Like many of Cave's previous shooters, there's quite an impressive attention to detail evident in its presentation and visuals. This is what sets Deathsmiles apart from the many shmups of recent vintage. A big part of what makes the game so appealing is its luscious visuals. The game takes place in 2D space but many of its backgrounds are richly detailed with incredible animation and color that literally pops of the screen. There's a great deal of variety in the environments you traverse and most players will find the eye candy quite excellent. Despite the gothic appearance of the characters and the somewhat morbid approach, there's still plenty of colorful levels and brightly rendered environments, making this feel more like an anime movie than a dark horror film. Deathsmiles' beautiful character animations are silky smooth throughout, making the game a joy to watch, especially in replay mode. The game's waves of bullets explode in impressive patterns that fill the screen with color and make for an intense experience throughout. Like many bullet-hell shooters, each stage delivers an impressive amount of intense action throughout and this intense pace is punctuated by very slick power-up animations when you release a screen filling bomb. It's visual polish is evident with beautiful design throughout. The high quality visuals are consistent and this approach goes a long way, extending to the menus and cut-scenes to create a consistently excellent aesthetic. The standard game looks good, but the visuals really impress when you play the special remixed Xbox edition, which has been redrawn for HD screens and really showcases how good the design is. Deathsmiles' music matches the look and feel of the game, complimenting the dark and somewhat gothic feel of the game, though there are a few reprises of some classic Donpachi music in the boss sections, which gives things a cool old-school feel. One thing players might want to know is that the dialogue of the main characters has been subtitled for the North American release, which helps to keep things feeling at least a little bit authentic.

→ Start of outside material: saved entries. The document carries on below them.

(** One part after the other. *)
Lemma compares_seq p q len1 len1' len2 len2' P Q R :
  compares p q len1 len1' P -> compares (p + len1) (q + len1') len2 len2' Q -> 0 <= len2' ->
  (P /\ Q <-> R) -> compares p q (len1 + len2) (len1' + len2') R.
Proof.
  intros (b & Hb & k & Hk & E) (b' & Hb' & k' & Hk' & E') Hlen HR. exists (b && b').
  split; [rewrite andb_true_iff, Hb, Hb'; done|]. exists (k + k')%nat. split; [lia|]. intros fuel.
  rewrite <- Nat.add_assoc, E. destruct b; cbn [andb]; [|done]. by rewrite E', !Z.add_assoc.
Qed.

Lemma is_basic_key c : existsb (Z.eqb c) (ascii_bytes "bynqihutxdsog?") = existsb (Z.eqb c) key_chars.
Proof.
  apply eq_true_iff_eq. rewrite !existsb_eqb. cbv [key_chars]. cbn [In].
  change (In c (ascii_bytes "bynqihutxdsog?")) with
    (98 = c \/ 121 = c \/ 110 = c \/ 113 = c \/ 105 = c \/ 104 = c \/ 117 = c \/ 116 = c \/ 120 = c \/ 100 = c \/
     115 = c \/ 111 = c \/ 103 = c \/ 63 = c \/ False). tauto.
Qed.

(** A type of one character as the supertype. *)
Lemma compares_leaf p q t c :
  shallow t -> denotes s p t -> existsb (Z.eqb c) basic_chars = true -> rd super q = Some c -> q < supertype_end ->
  compares p q (zlen (print t)) 1 (subtype t (Leaf c)).
Proof.
  intros Hs Hd Hc Hq Hlt. pose proof (denotes_head _ _ _ Hd) as Hr. pose proof Hd as [Hv _].
  pose proof (head_valid t Hv) as (_ & H41 & _).
  assert (forall b : bool, (b = true <-> subtype t (Leaf c)) ->
    (forall fuel, subtype_loop (S fuel) s p super q supertype_end =
      if b then subtype_loop fuel s (p + zlen (print t)) super (q + 1) supertype_end else Some false) ->
    compares p q (zlen (print t)) 1 (subtype t (Leaf c))) as Hgoal.
  { intros b Hb E. exists b. split; [done|]. exists 1%nat. split; [lia|]. exact E. }
  destruct (Z.eq_dec c (head_char t)) as [->|Hne].
  { assert (t = Leaf (head_char t)) as Et.
    { destruct t; [done|..]; cbn [head_char] in Hc; exfalso; by vm_compute in Hc. }
    apply (Hgoal true); [split; [intros _; rewrite Et; constructor|done]|]. intros fuel. cbn [subtype_loop].
    rewrite (proj2 (Z.ltb_lt q _)), Hq, Hr by done. cbn [mbind option_bind]. rewrite Z.eqb_refl.
    rewrite Et. done. }
  assert (forall b : bool, (b = true <-> subtype t (Leaf c)) ->
    (if c =? 114 then xvariant_type_is_tuple s p else if c =? 42 then Some true
     else if c =? 63 then xvariant_type_is_basic s p else Some false) = Some b ->
    compares p q (zlen (print t)) 1 (subtype t (Leaf c))) as Hgoal'.
  { intros b Hb E. apply (Hgoal b Hb). intros fuel. cbn [subtype_loop].
    rewrite (proj2 (Z.ltb_lt q _)), Hq, Hr by done. cbn [mbind option_bind].
    rewrite (proj2 (Z.eqb_neq c _)), (proj2 (Z.eqb_neq (head_char t) 41)), E by done. cbn [mbind option_bind].
    destruct b; [|done]. rewrite (string_length_ok s p t Hs Hd). done. }
  destruct (Z.eqb_spec c 114) as [->|H1]; [|destruct (Z.eqb_spec c 42) as [->|H2]; [|destruct (Z.eqb_spec c 63) as [->|H3]]].
  - apply (Hgoal' ((head_char t =? 114) || (head_char t =? 40))).
    + rewrite (proj2 (Z.eqb_neq (head_char t) 114)) by done. cbn [orb]. rewrite Z.eqb_eq. split.
      * destruct t; cbn [head_char]; try lia; [intros ->; by vm_compute in Hv|constructor].
      * intros Hs'. inversion Hs'; subst; done.
    + unfold xvariant_type_is_tuple. by rewrite Hr.
  - apply (Hgoal' true); [|done]. split; [constructor|done].
  - apply (Hgoal' (existsb (Z.eqb (head_char t)) key_chars)).
    + split.
      * destruct t; cbn [head_char]; intros Hk; [by constructor|exfalso; by vm_compute in Hk..].
      * intros Hs'. inversion Hs'; subst; done.
    + unfold xvariant_type_is_basic. rewrite Hr. cbn [mbind option_bind]. by rewrite is_basic_key.
  - apply (Hgoal' false); [|done]. split; [done|]. intros Hs'. inversion Hs'; subst; done.
Qed.

(** The items of two tuples and the bracket behind them. *)
Lemma compares_items us : forall ts p q,
  Forall (fun u => forall t p q, shallow t -> denotes s p t -> denotes super q u -> q + zlen (print u) <= supertype_end ->
    compares p q (zlen (print t)) (zlen (print u)) (subtype t u)) us ->
  Forall shallow ts -> items s p ts -> items super q us -> q + zlen (prints us) + 1 <= supertype_end ->
  compares p q (zlen (prints ts) + 1) (zlen (prints us) + 1) (Forall2 subtype ts us).
Proof.
  induction us as [|u us IH]; intros ts p q Hall Hs Hts Hus Hend.
  - change (zlen (prints [])) with 0 in *. pose proof (items_nil _ _ Hus) as Hq.
    destruct ts as [|t ts].
    + change (zlen (prints [])) with 0. pose proof (items_nil _ _ Hts) as Hp.
      exists true. split; [split; [constructor|done]|]. exists 1%nat. split; [lia|]. intros fuel. cbn [Nat.add].
      by rewrite (loop_char _ p q 41 41) by (done || lia).
    + apply items_cons in Hts as [Hd _]. pose proof (denotes_head _ _ _ Hd) as Hp. destruct Hd as [Hv _].
      eapply compares_no; try done; try lia; [|by intros ?%Forall2_nil_inv_r].
      apply head_valid in Hv. lia.
  - apply items_cons in Hus as [Hdu Hus]. apply Forall_cons in Hall as [Hu Hall].
    pose proof (zlen_nonneg (prints us)). pose proof (print_nonempty u). rewrite prints_cons, zlen_app in *.
    destruct ts as [|t ts].
    + pose proof (items_nil _ _ Hts) as Hp. change (zlen (prints [])) with 0.
      pose proof (denotes_head _ _ _ Hdu) as Hq. destruct Hdu as [Hv _]. apply head_valid in Hv.
      exists false. split; [split; [done|by intros ?%Forall2_nil_inv_l]|]. exists 1%nat. split; [lia|].
      intros fuel. cbn [Nat.add subtype_loop].
      rewrite (proj2 (Z.ltb_lt q _)), Hq, Hp by lia. cbn [mbind option_bind].
      by rewrite (proj2 (Z.eqb_neq (head_char u) 41)) by lia.
    + apply items_cons in Hts as [Hdt Hts]. rewrite prints_cons, zlen_app in *.
      pose proof (zlen_nonneg (prints ts)). pose proof (zlen_nonneg (print t)). apply Forall_cons in Hs as [Hs1 Hs].
      rewrite <- !Z.add_assoc. eapply compares_seq; [apply Hu; done || lia|apply IH; done || lia|lia|].
      split; [intros []; by constructor|]. intros Hf. by inversion Hf.
Qed.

Deathsmiles probably won't appeal to a large section of gamers, its bullet-hell gameplay and somewhat short length, combined with its difficulty in harder settings will probably be off-putting to those used to more casual titles. However, its traditional approach and solid gameplay mechanics should appeal more to old-school players, who expect a challenge from their games. Deathsmiles' long learning curve means some players will probably play through it once and miss out on the nuances of its familiar systems and score multiplier modes. There are several levels of difficulty and different gameplay modes that should help to extend its replay value for dedicated players. The use of both front and back attacks makes the gameplay more interesting than most shooters and its branching level designs give it more variety than most linear shooters offer. There are some very intense battles throughout the game, and Deathsmiles' use of massive bullet-hell patterns delivers quite an impressive challenge, requiring players to think about their position and use the special attacks sparingly. This gives the game more depth than you'd think, and there's more than pattern memorization at play here. The game's excellent visuals and the solid gameplay mechanics make it well worth your time. Deathsmiles' finely tuned and challenging levels and massive amounts of firepower give it a visceral thrill that most titles on the market are hard pressed to match. While it's definitely not for everyone, Deathsmiles is a great classic shooter in the classic mold with several innovative features and multiple modes of play that delivers a solidly entertaining and challenging shooter.